──────── STUDY MATERIAL ────────

(* ===== verification/Prelude.v ===== *)
(** * A verification development of USAT (src/src/attrakdiff.py)

    USAT reads the CSV export of an AttrakDiff questionnaire and draws
    three charts from one or more such exports.  The program is
    [src/src/attrakdiff.py] (199 lines); [src/setup.py] packages it and
    declares the packages installed with it.
    Its parts and how they interact:
    - [loadCSV(file)] (lines 62-88) reads one export into a pandas
      DataFrame, keeps the columns before "URL", checks their number
      against the two schema sizes, renames them after [order_short] or
      [order_long], maps every rating from 1..7 to -3..3 (reversing the
      pairs marked "*"), strips the marker and sorts the columns in the
      order of [pairs];
    - the caller gathers the normalised tables in a dict
      [datas : name -> DataFrame], in insertion order;
    - [cat2dict(data)] (lines 91-95) groups the columns of a table by
      category name (substring test);
    - [plotAverageValues], [plotWordPair] and [plotAttrakdiff]
      (lines 98-185) each take [datas], read the columns of its FIRST
      table, compute a summary table from pandas' [mean()] or
      [stack()], draw it and return it, looking up its labels by the
      language [lang]; [plotAttrakdiff] calls [interval(data, alpha)]
      (lines 49-56), the mean and scipy's Student-t confidence interval
      of a sample;
    - the tables [categories], [order_short], [order_long], [pairs] and
      the label tables indexed by language come from a module [naming]
      that is not among the sources.

    ** Files
    - Prelude.v (this file): Python exceptions as the type [py_error];
      the error monad [result] ([Ok]/[Err], notation [x <- c ;; k] in
      [usat_scope]) through which every raising function is written;
      [map_res], a [for] loop or comprehension that stops at the first
      exception; Python's [in] on strings ([str_contains]); exact means
      in Q ([qsum], [qmean], [zmean]); shared lemmas on lists, sorting,
      sums and the loop, and the hint database [usat].
    - Naming.v: the class [Schema] (the [naming] tables and their languages) and the
      AttrakDiff instance [attrakdiff_schema]; modelled from the spec.
    - Frame.v: the pandas DataFrame as a record [frame] (row count,
      labelled columns); the operations the source calls ([get_loc],
      [drop], assignment of [columns], [items()] with assignment,
      [reindex], [dF[labels]], [mean()], [mean().mean()], [stack()]),
      their well-formedness invariant [wf_frame] and its preservation.
    - LoadCSV.v: [loadCSV] as the composition of its four stages
      [drop_after_url], [check_and_rename], [normalize] and
      [reorder_columns], with [sort_columns] (Python's stable [sorted]
      as an insertion sort); the abstract specification [load_spec];
      the class [SchemaWF] of the schema properties the proofs need,
      discharged for AttrakDiff by the instance [attrakdiff_wf].
    - ReadCSV.v: what [read_csv(file, index_col=0)] of line 67 does
      with the tokenised export ([EmptyDataError] without a header line,
      Unnamed header fields, the C parser's mangling of duplicate
      header names as a fuelled [while] loop over the header updated in
      place, the parser's error on a too long row, NaN padding, the
      index column), and [loadCSV_file], the whole of lines 62-88.
    - Categories.v: [cat2dict].
    - Interval.v: [interval] over scipy's [t.interval] and [t.ppf]
      branch by branch; the t quantile is the class [StudentT] with its
      laws; numpy floats are [xreal] (finite, +-inf, NaN).
    - Plots.v: [plotAverageValues] (the table, its reindex by the
      categories and the chart [av_figure]) and [plotAttrakdiff]
      (table, confidence rectangles) in Section [Aggregators], their
      shape, alignment, success, constant-sample and neutral-sample
      theorems.
    - WordPair.v: [plotWordPair] with its figure as data ([wp_figure]:
      axis line, one line of points per dataset, the category boxes of
      the loop of lines 123-130 as a [fold_left], tick labels, limits).
    - Datasets.v: the three aggregators together (when an unknown
      language raises, order of a short and a long export).
    - Axes.v: the axis limits the charts set (lines 104 and 153-154),
      bounds of means of bounded samples, and the values and
      rectangles the charts draw against those limits.
    - Main.v: the [__main__] block (lines 194-200) with Python's
      binding of positional arguments to parameters ([bind_args]).
    - Packaging.v: the arguments of [setup(...)] in setup.py and the
      imports of attrakdiff.py, as data checked against each other.

    ** Theorems (ids as in their doc comments)
    - loadCSV (C1-C11): refinement of [loadCSV] by [load_spec] on valid
      exports; the three errors (no "URL", wrong size, text answer);
      the key sort equals a filter of [pairs]; the -3..3 bound; the
      round trip (every useful raw column is recovered from the loaded
      one by [decode_cell]); safety (on distinct labels, success or one
      of the three errors, and, with [read_csv], on every tokenised
      file, success or one of five errors); short and long exports give
      differently keyed tables; a reversed pair is the plain pair of
      [8 - x].
    - read_csv (C12): a well-formed table whose labels, the mangled
      header, are distinct; short rows padded with NaN; EmptyDataError
      without a header, the parser's error on a long row.  The lemma
      [mangle_header_ok] proves that the mangling loop ends within its
      fuel and returns distinct names.
    - cat2dict (C13): the groups partition the columns when every
      label holds one category name.
    - interval (C14-C18): centred finite interval of half-width
      [sem * t_ppf((1+alpha)/2)] for a varied sample; monotone in
      [alpha]; NaN endpoints for a constant or too small sample;
      ValueError outside [0, 1].
    - pandas means (C19): [mean().mean()] equals the mean of all cells
      on complete tables.
    - aggregators (C20-C29): the keys of the average table; each point
      of the average chart sits above the category it averages; the
      box loop draws the stacked layout, and for AttrakDiff the boxes
      cover the pairs; each point of a dataset with the first one's
      columns is drawn at the height of the tick naming its pair, while
      a dataset with more columns than the first is drawn above the
      axis and against the first one's pairs; on answers all equal to
      [k] every average is [k]; on neutral answers every portfolio point
      is (0, 0) with NaN rectangles; with a short and a long export the
      result depends on their order (KeyError when the long one comes
      first); an unknown language raises KeyError, in [plotAttrakdiff]
      before anything else, in the two others only after their table.
    - axes (C30-C31): on anything [loadCSV] returns from answers on the
      1..7 scale, every point of the average chart and every portfolio
      point lies within the axis limits; each confidence rectangle
      with finite corners contains its point.
    - entry point (C32-C33): the [__main__] block never draws (it
      raises loadCSV's error or the TypeError of the missing [lang]);
      with [lang] passed, the call draws for every valid export.
    - setup.py: the lemma [usat_missing_scipy] of Packaging.v shows
      scipy imported but not required.

    ** Modelling choices
    Ratings are integers ([Z]); after the subtraction pandas holds them
    as exact floats, so [Z] loses nothing.  Means and squared standard
    errors are exact rationals: float rounding is not modelled.  The
    interval endpoints are reals ([sqrt]).  Every function is
    structurally recursive over finite lists (columns, rows, datasets):
    no fuel is needed and every definition computes, which the witnesses
    use.  The one [while] loop of the modelled code, the mangling of
    duplicate header names in [read_csv]'s parser, runs on fuel: one
    more than the number of header fields, which [mangle_header_ok]
    shows is enough (every candidate name the loop skips is in the
    header, and the candidates are distinct, so a pigeonhole bound
    applies).  [raise] in the source and the exceptions pandas or scipy raise
    on the modelled paths are [Err] values; NaN cells are [None].

    ** Not modelled
    The decoding and tokenising of [read_csv] (UTF-16 with its
    UnicodeError, tab separator, quoting) and its inference of the
    cells' types: the input is the
    header and the typed cells of every row; nor its implicit index of
    rows one field longer than the header.  The matplotlib calls beyond
    the geometry of the three charts (the lines, points, boxes, tick
    labels, limits and confidence rectangles are modelled; markers,
    legends, grids, colours, the offset of the tick labels, the
    portfolio's ticks and the text of its QPQH grid, whose positions
    are keys of the [naming] module that is not in the repository, are
    not).  The label strings themselves (only which languages exist is
    modelled, and the word-pair ticks keep the key
    [pairs[col][lang][side]] they read).  The file reading of the
    [__main__] block ([plt.show()] follows a call that always raises).
    In setup.py, [readme()] (it reads README.md) and the description
    strings and classifiers, which have no behaviour.  The exact t
    quantile is abstract ([StudentT]).  No liveness theorem is stated:
    the program has no loop that waits for input, and every function
    but the fuelled mangling loop is structural recursion over finite
    lists. *)

From Stdlib Require Import String Ascii Bool ZArith QArith List Lia Sorted Permutation.
Import ListNotations.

────────

Verbatim output is expected for the lines from the start of the data to the line in which "Its parts and" appears, both included.

▸ SOLUTION TO THE PROBLEM
(* ===== verification/Prelude.v ===== *)
(** * A verification development of USAT (src/src/attrakdiff.py)

    USAT reads the CSV export of an AttrakDiff questionnaire and draws
    three charts from one or more such exports.  The program is
    [src/src/attrakdiff.py] (199 lines); [src/setup.py] packages it and
    declares the packages installed with it.
    Its parts and how they interact:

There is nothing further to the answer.